Coal ash ponds
The soil at five local school sites is being tested in an effort to determine the cause of high thyroid-cancer rates in areas of Iredell County.
Researchers took soil samples from Shepherd Elementary, Lake Norman Elementary, Lake Shore Middle and Lake Shore Elementary, Mooresville Middle and Lake Norman High schools. Two of the schools – Lake Shore Elementary and Middle – sit on the same land.
The five sites were selected because development was happening in those areas back when it was common for coal ash to be used as structural fill, said North Carolina Sen. Vickie Sawyer (R-Mooresville). Results of the soil samples will not be available until March.
North Carolina state Sen. Vickie Sawyer (R-Mooresville) | Facebook
Coal ash has been a concern for years and residents are worried and frustrated that they still have no answers. It is not known in how many places in Iredell County that coal ash may have been used during construction.
“State rules and regulations prior to the early 1990s did not require that the Department of Environmental Quality (DEQ) be notified by the owner of a property receiving coal ash as fill,” according to a statement from the DEQ.
The Department of Health and Human Services (DHHS) has also been unable to provide answers.
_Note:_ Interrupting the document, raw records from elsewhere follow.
(** * A shallow embedding of the chip-go CHIP-8 interpreter

    The Go package [chip8] (interpreter.go, keypad.go) is a fetch-decode-execute
    interpreter working on one mutable [Interpreter] struct.  Here the struct is
    a record, every method is a computation in a small state monad whose
    outcomes are normal return, return of an error value, and a Go run-time
    panic (an array index out of range).  Unsigned machine integers are
    integers of [Z] with the wrap-around written out. *)

From stdpp Require Import base numbers list list_numbers.

Local Open Scope Z_scope.

(** ** Machine integers *)

(** Truncation to [uint8] and [uint16]. *)
Definition u8 (v : Z) : Z := v mod 256.
Definition u16 (v : Z) : Z := v mod 65536.

(** ** Constants of interpreter.go *)

Definition DisplayWidth : Z := 64.
Definition DisplayHeight : Z := 32.

Definition CPUFrequency : Z := 850.
Definition ClockFrequency : Z := 60.

Definition V0 : Z := 0.
Definition VF : Z := 15.

Definition digitSprites : list Z :=
  [ 0xf0; 0x90; 0x90; 0x90; 0xf0;
    0x20; 0x60; 0x20; 0x20; 0x70;
    0xf0; 0x10; 0xf0; 0x80; 0xf0;
    0xf0; 0x10; 0xf0; 0x10; 0xf0;
    0x90; 0x90; 0xf0; 0x10; 0x10;
    0xf0; 0x80; 0xf0; 0x10; 0xf0;
    0xf0; 0x80; 0xf0; 0x90; 0xf0;
    0xf0; 0x10; 0x20; 0x40; 0x40;
    0xf0; 0x90; 0xf0; 0x90; 0xf0;
    0xf0; 0x90; 0xf0; 0x10; 0xf0;
    0xf0; 0x90; 0xf0; 0x90; 0x90;
    0xe0; 0x90; 0xe0; 0x90; 0xe0;
    0xf0; 0x80; 0x80; 0x80; 0xf0;
    0xe0; 0x90; 0x90; 0x90; 0xe0;
    0xf0; 0x80; 0xf0; 0x80; 0xf0;
    0xf0; 0x80; 0xf0; 0x80; 0x80 ].

(** The only error value of the package. *)
Inductive error : Type := ErrUnknownOpcode.

(** keypad.go: [type Key uint8] with the constants [Key0] .. [KeyF] = 0 .. 15. *)
Abbreviation Key := Z (only parsing).

(** ** The machine state

    The fields of the Go struct, in its order.  The table [dispatch] is a
    constant of the program and is a definition below.  The callback [beep]
    acts on the outside world only: [beeps] records the arguments of the calls
    made to it so far, oldest first. *)
Record Interpreter : Type := mkInterpreter {
  pc : Z;
  sp : Z;
  dt : Z;
  st : Z;
  vx : list Z;
  i : Z;
  stack : list Z;
  memory : list Z;
  display : list (list Z);
  keys : list bool;
  lastReleasedKey : option Key;
  opcode : Z;
  clockCycleCounter : Z;
  beeps : list bool;
  isSoundPlaying : bool
}.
A report from that department maintained there was no link between coal ash and thyroid cancer.
“No community-level exposures to radiation were identified. Although several chemicals have possible associations with thyroid cancer, only a comprehensive research study can determine whether these or other factors might be associated with rates of thyroid cancer diagnosis,” the DHHS said in a statement.